The S&P 500 Index is all about equities, right? Wrong.

While there are a number exchange-traded funds tied to the equity dividends paid by companies in the S&P 500, the flip side of the index is that many of these same companies issue bonds that pay a yield, which is tracked by S&P 500/MarketAxess Investment Grade Corporate Bond Index.

That index is the basis for the ProShares S&P 500 Bond ETF (SPXB) that began trading on Thursday.

This product is billed as the first ETF to invest exclusively in the bonds of the S&P 500. It contains 1,000 bonds from 206 issuers.

Only 445 of the S&P 500 constituents issue bonds, says Jason Giordano, director of fixed income product management at S&P Dow Jones Indices.

“We focus only on those that are investment-grade bonds,” he explains. “And then we apply additional criteria such as a $750 million minimum par. These bonds are large in size, and we take into account the age of the bonds because age and size offer deeper liquidity because those bonds tend to have more participants in the market.”

Bonds that meet the criteria are ranked by liquidity in descending order. Liquidity is measured by each bond’s 60-day trading day average volume as reported by TRACE, the Trade Reporting and Compliance Engine developed by Finra.

Giordano says the current yield on the S&P 500 bond index is roughly 3.9 percent. The current dividend yield on the equity side of the S&P 500 index is 1.9 percent. 

Michael Sapir, co-founder and CEO of ProShare Advisors LLC, says liquidity is an important factor given all of the concerns that fixed-income securities won't be liquid enough in the event of a market sell-off.

Comfort Level

Conventional wisdom holds that many investors still prefer active management in the bond space. But Sapir posits that market trends show growing interest among financial advisors and retail investors to allocate some of their bond allocations toward ETFs.

“We’ve seen a growing trend over the past couple of years of people migrating toward ETFs for fixed-income exposure,” he says. “Only 17 percent of ETFs are in fixed income. But last year saw 27 percent of flows going into fixed-income ETFs, and it was 32 percent in the prior year.”

He adds that feedback from advisors and self-directed investors indicates they hesitate to put money into bond ETFs because they don’t have a comfort level with those products currently on the market.

“They may see the methodology as being complicated,” he says. “What we think we have with our fund is an index with very stringent requirements around things like liquidity. But there’s also a comfort factor in that the S&P 500 is the most-used index on the planet. Advisors and self-directed investors are very comfortable with the S&P 500, and it provides them with a level of familiarity in investing on the fixed-income side of the components of that index.”

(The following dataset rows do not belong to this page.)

Definition tka_snapshot_admits (authority : option Authority) (node : Node) : TkaVerdict :=
  match authority with
  | None => verdict_admit
  | Some auth =>
      match st_keys (au_state auth) with
      | [] => verdict_admit
      | _ :: _ =>
          match key_signature node with
          | [] => verdict_drop
          | _ :: _ =>
              match node_key_authorized_with_details auth (node_key node) (key_signature node) with
              | inr rotation => mkVerdict true rotation
              | inl _ => verdict_drop
              end
          end
      end
  end.
End Verdict.

Record SigRotation := mkSigRotation { rot_node_key : list Z; num_prev_keys : nat }.

Record RotationTracker := mkRotationTracker {
  obsolete : gset (list Z);
  by_wrapping_key : gmap (list Z) (list SigRotation);
}.

Definition RotationTracker_default : RotationTracker := mkRotationTracker ∅ ∅.

Definition rotation_add (t : RotationTracker) (node_key : list Z) (details : RotationDetails)
    : RotationTracker :=
  let obs := obsolete t ∪ list_to_set (prev_node_keys details) in
  match initial_sig_kind details with
  | Direct =>
      let w := initial_wrapping_pubkey details in
      let group := default [] (by_wrapping_key t !! w) in
      mkRotationTracker obs
        (<[w := group ++ [mkSigRotation node_key (length (prev_node_keys details))]]>
           (by_wrapping_key t))
  | _ => mkRotationTracker obs (by_wrapping_key t)
  end.

(** [group.sort_by_key(|rd| Reverse(rd.num_prev_keys))], a stable sort. *)
Fixpoint insert_rotation (x : SigRotation) (l : list SigRotation) : list SigRotation :=
  match l with
  | [] => [x]
  | y :: l' =>
      if decide (num_prev_keys y < num_prev_keys x)%nat then x :: l else y :: insert_rotation x l'
  end.

Definition sort_rotations (l : list SigRotation) : list SigRotation :=
  foldl (fun acc x => insert_rotation x acc) [] l.

Definition keys_of (l : list SigRotation) : gset (list Z) := list_to_set (rot_node_key <$> l).
Lemma patch_step_kept now s t c :
  ready now 0 s -> (C -> patch_clean c) -> exists s' t', patch_step now (s, t) c = Ret (s', t') /\ kept 0 s s'.
Proof.
  intros Hr Hcl. unfold patch_step. destruct t as [ups dels].
  destruct (peer_get_spec (peer_db s) (FNodeId (pc_id c)) (rd_inv _ _ _ Hr) I) as [->|(id & n & -> & Hn & _)]; mrun.
  { eexists _, _. split; [done|apply kept_refl]. }
  destruct (tka_admits (patched c s n) s) eqn:Ha; [|by apply delta_remove_kept, Hr].
  destruct (patched_keeps c s n) as (Hs & Hta & Har).
  destruct (install_known s (patched c s n) now Hr) as (s' & i & -> & Hm & Hnx & _ & _ & Hl).
  { eapply node_ok_ext; [done..|]. by eapply inv_nodes; [apply Hr|]. }
  { by exists id, n. }
  mrun. eexists _, _. split; [reflexivity|]. split; [done|lia|]. intros HC K HK.
  apply Hl; [|eapply lock_but_mono, HK; set_solver]. rewrite Hs.
  destruct (pc_key_signature c) as [sig|] eqn:Ec.
  - left. apply admits_trusted; [|done]. rewrite patched_signature, Ec. by apply (Hcl HC).
  - destruct (HK id n Hn) as [[Hn' _]|Hk]; [left|by right]. apply admits_trusted; [|done].
    by rewrite patched_signature, Ec.
Qed.

Lemma apply_patches_kept now s cs :
  ready now 0 s -> (C -> Forall patch_clean cs) ->
  exists s' t, apply_peer_patches cs now s = Ret (s', t) /\ kept 0 s s'.
Proof.
  intros Hr Hcl. unfold apply_peer_patches.
  destruct (kept_loop (patch_step now) now 0 cs ltac:(lia)) with (s := s) (t := (∅, ∅) : gset Z * gset Z)
    as (s1 & t1 & -> & Hk1); [|done|].
  { intros s0 t c Hc Hr0. apply patch_step_kept; [done|]. intros HC. specialize (Hcl HC).
    by eapply Forall_forall in Hcl. }
  mrun. eexists _, _. split; [reflexivity|].
  exact (kept_trans 0 0 _ _ _ Hk1 (prune_kept s1)).
Qed.

(** *** Peers installed again *)

Lemma set_disco_same n d : same_trust n (set_disco_key d n).
Proof. done. Qed.

(** A list of known peers, each trusted or excused, is installed. *)
Lemma reinstall_loop (f : PeerTracker -> Node -> Node) now
    (Hf : forall s n, same_trust n (f s n) /\ tailnet_address n = tailnet_address (f s n) /\
      accepted_routes n = accepted_routes (f s n)) ns : forall s (ups : gset PeerId),
  ready now 0 s -> NoDup (stable_id <$> ns) -> Forall node_ok ns ->
  Forall (fun n => known n (peer_db s)) ns ->
  exists s' ups', mfoldl (fun acc n =>
      let '(s, ups) := acc in
      '(s, id) ← upsert_from_control (f s n) now s; Ret (s, ups ∪ {[id]})) (s, ups) ns
    = Ret (s', ups') /\ moved s s' /\ next_id (peer_db s') = next_id (peer_db s) /\
    (forall K, (forall n, n ∈ ns -> trusted (tka_authority s) (expiry s) n \/ stable_id n ∈ K) ->
      lock_but (list_to_set (stable_id <$> ns) ∪ K) s -> lock_but K s').
Proof.
  induction ns as [|n ns IH]; intros s ups Hr Hnd Hok Hkn; cbn [mfoldl fmap list_fmap] in *.
  - exists s, ups. split_and!; [done..|]. intros K _. apply lock_but_mono. set_solver.
  - apply NoDup_cons in Hnd as [Hni Hnd]. apply Forall_cons in Hok as [Hn Hok].
    apply Forall_cons in Hkn as [Hk Hkn]. destruct (Hf s n) as (Hst & Hta & Har).
    pose proof Hst as (_ & _ & _ & Es).
    destruct (install_known s (f s n) now Hr) as (s1 & id & -> & Hm & Hnx & Hkn1 & Ho & Hl).
    { by eapply node_ok_ext. }
    { destruct Hk as (i & o & Hio & E). exists i, o. split; [done|congruence]. }
    cbn [mbind outcome_bind].
    destruct (IH s1 (ups ∪ {[id]})) as (s2 & ups2 & Hr2 & Hm2 & Hnx2 & Hl2); [|done|done| |].
    { by eapply ready_moved. }
    { eapply Forall_impl; [done|]. auto. }
    exists s2, ups2. split_and!; [exact Hr2|by etrans|congruence|]. intros K Ht HK. apply Hl2.
    + intros m Hmi. rewrite (moved_authority s s1 Hm).
      destruct (Ht m ltac:(set_solver)) as [Htm|Hmk]; [left; apply Ho; [|done]|by right].
      intros E. apply Hni. rewrite Es, <- E. by apply list_elem_of_fmap_2.
    + apply Hl; [|eapply lock_but_mono, HK; set_solver].
      destruct (Ht n ltac:(set_solver)) as [Htn|Hnk]; [left; by eapply trusted_ext|right].
      rewrite <- Es. set_solver.
Qed.

(** The peers as a walk finds them. *)
Lemma entries_distinct_ids w (db : PeerDb) :
  walk_ok w -> db_inv db -> NoDup (stable_id <$> (entries_of w db).*2).
Proof.
  intros Hw Hi. unfold entries_of. destruct (Hw (peers db)) as [Hnd _].
  induction Hnd as [|id l Hni Hnd IH]; cbn; [constructor|].
  destruct (peers db !! id) as [n|] eqn:Hn; cbn; [|done]. apply NoDup_cons. split; [|done].
  intros Hin. apply list_elem_of_fmap in Hin as (m & E & Hin). apply list_elem_of_fmap in Hin as ([i m'] & -> & Hin).
  apply list_elem_of_omap in Hin as (j & Hj & Ej). destruct (peers db !! j) as [o|] eqn:Ho; [|done].
  cbn in Ej. simplify_eq. by rewrite (stable_id_inj db id i n m') in Hni.
Qed.

Lemma entries_peers w (db : PeerDb) n :
  walk_ok w -> n ∈ (entries_of w db).*2 <-> exists id, peers db !! id = Some n.
Proof.
  intros Hw. rewrite list_elem_of_fmap. split.
  - intros ([id m] & -> & Hin). exists id. by apply (elem_of_entries_of w).
  - intros [id Hn]. exists (id, n). split; [done|]. by apply elem_of_entries_of.
Qed.

Lemma entries_ok w s :
  walk_ok w -> db_inv (peer_db s) ->
  Forall node_ok (entries_of w (peer_db s)).*2 /\
  Forall (fun n => known n (peer_db s)) (entries_of w (peer_db s)).*2.
Proof.
  intros Hw Hi. split; apply Forall_forall; intros n [id Hn]%(entries_peers w); try done.
  - by eapply inv_nodes.
  - by exists id, n.
Qed.

Lemma rebuild_kept w cs now s :
  walk_ok w -> ready now 0 s -> (C -> Forall patch_clean cs) ->
  exists s' t, rebuild_netmap_with_patches w cs now s = Ret (s', t) /\ kept 0 s s'.
Proof.
  intros Hw Hr Hcl. unfold rebuild_netmap_with_patches.
  destruct (apply_patches_kept now s cs Hr Hcl) as (s1 & [ups dels] & -> & Hk1). mrun.
  pose proof (ready_kept now 0 0 s s1 Hr Hk1) as Hr1. destruct (entries_ok w s1 Hw (rd_inv _ _ _ Hr1)) as [Hok Hkn].
  destruct (reinstall_loop (fun s n => set_disco_key (control_disco_key (node_key n) s) n) now)
    with (ns := (entries_of w (peer_db s1)).*2) (s := s1) (ups := ups)
    as (s2 & ups2 & Hl2 & Hm2 & Hnx2 & Hlk); try done.
  { by apply entries_distinct_ids, Hr1. }
  change (mfoldl (reinstall now) (s1, ups) (entries_of w (peer_db s1)).*2 = Ret (s2, ups2)) in Hl2.
  rewrite Hl2. mrun. eexists _, _. split; [reflexivity|]. apply (kept_trans 0 0 _ _ _ Hk1).
  split; [done|lia|]. intros _ K HK. apply Hlk; [|eapply lock_but_mono, HK; set_solver].
  intros n [id Hn]%(entries_peers w); [|done]. by apply (HK id).
Qed.

Lemma patch_set_kept w cs now s :
  walk_ok w -> ready now 0 s -> (C -> Forall patch_clean cs) ->
  exists s' t, apply_peer_patch_set w cs now s = Ret (s', t) /\ kept 0 s s'.
Proof.
  intros Hw Hr Hcl. unfold apply_peer_patch_set. destruct (match self_node s with Some _ => _ | None => _ end).
  - by apply rebuild_kept.
  - by apply apply_patches_kept.
Qed.

(** *** The expiry pass *)

Lemma flag_all_spec A now ps : forall M,
  dt_ok (now + clock_delta M) = true -> NoDup (stable_id <$> ps) ->
  exists M' fs, flag_all ps now M = Ret (M', fs) /\ clock_delta M' = clock_delta M /\
    (forall sid, sid ∉ stable_id <$> ps -> previously_expired M' !! sid = previously_expired M !! sid) /\
    sublist (stable_id <$> (Expiry.peer <$> fs)) (stable_id <$> ps) /\
    (forall p, p ∈ ps -> trusted A M p -> trusted A M' p \/ stable_id p ∈ stable_id <$> (Expiry.peer <$> fs)) /\
    (forall f, f ∈ Expiry.peer <$> fs -> exists p, p ∈ ps /\ stable_id f = stable_id p /\
      tailnet_address p = tailnet_address f /\ accepted_routes p = accepted_routes f /\
      (trusted A M p -> trusted A M' f)).
Proof.
  induction ps as [|p ps IH]; intros M Hdt Hnd; cbn [flag_all fmap list_fmap] in *.
  - exists M, []. split_and!; try done; cbn; set_solver.
  - apply NoDup_cons in Hnd as [Hni Hnd].
    destruct (flag_spec M p now Hdt) as (M1 & r & -> & Hc). mrun. pose proof (flag_case_delta _ _ _ _ _ Hc) as Hd1.
    destruct (IH M1) as (M2 & fs & -> & Hd2 & Hmemo & Hsub & Hps & Hfs); [by rewrite Hd1|done|].
    mrun. eexists _, _. split; [reflexivity|]. destruct (flag_keeps _ _ _ _ _ Hc) as (Hs & Hta & Har).
    assert (forall m, stable_id m = stable_id p -> trusted A M1 m -> trusted A M2 m) as Hp12.
    { intros m E. apply trusted_memo. apply Hmemo. by rewrite E. }
    assert (forall m, m ∈ ps -> trusted A M m -> trusted A M1 m) as Hother.
    { intros m Hm. apply trusted_memo. eapply flag_memo; [done|]. intros E. apply Hni. rewrite <- E.
      by apply list_elem_of_fmap_2. }
    split_and!.
    + congruence.
    + intros sid Hsid. rewrite Hmemo by set_solver. eapply flag_memo; [done|]. set_solver.
    + rewrite fmap_app. destruct r as [f|]; cbn in Hs |- *; [rewrite Hs; by constructor|by constructor].
    + intros q Hq Htq. rewrite fmap_app, fmap_app.
      apply elem_of_cons in Hq as [->|Hq]; [|destruct (Hps q Hq (Hother q Hq Htq)); [by left|right; set_solver]].
      destruct r as [f|]; [right; cbn in Hs |- *; rewrite Hs; set_solver|].
      left. apply Hp12; [done|]. exact (flag_trust A M p _ M1 None Hc Htq).
    + intros f Hf. rewrite fmap_app in Hf. apply elem_of_app in Hf as [Hf|Hf].
      * destruct r as [f'|]; [|by apply not_elem_of_nil in Hf]. apply list_elem_of_singleton in Hf as ->.
        exists p. cbn in Hs, Hta, Har. split_and!; [set_solver|done|done|done|]. intros Htp.
        apply Hp12; [done|]. exact (flag_trust A M p _ M1 (Some f') Hc Htp).
      * destruct (Hfs f Hf) as (q & Hq & E1 & E2 & E3 & E4). exists q. split_and!; [set_solver|done..|].
        intros Htq. by apply E4, Hother.
Qed.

According to ProShares, the SPXB fund contains bonds with stronger credit quality than the broader U.S. corporate bond landscape. Constituents have an average weighted maturity of 11.5 years and an effective duration of 7.7 years.

The fund’s relatively high collective duration, which measures a bond price’s sensitivity to changes in interest rates, suggests that some of the underlying bond prices in the fund might experience volatility in the current rising rate environment.

“Any long-term bond fund will be invested with a longer duration, and by definition upward changes in rates will impact them more,” Sapir says. “I won’t call it more volatile than an average long-term bond fund, but investors concerned about rising interest rates should take that into effect.”

Sapir anticipates that some advisors will use a paired strategy trade involving large-cap U.S. securities that combines SPXB with a product on the equity side of the S&P 500 Index.

SPXB carries an expense ratio of 0.15 percent.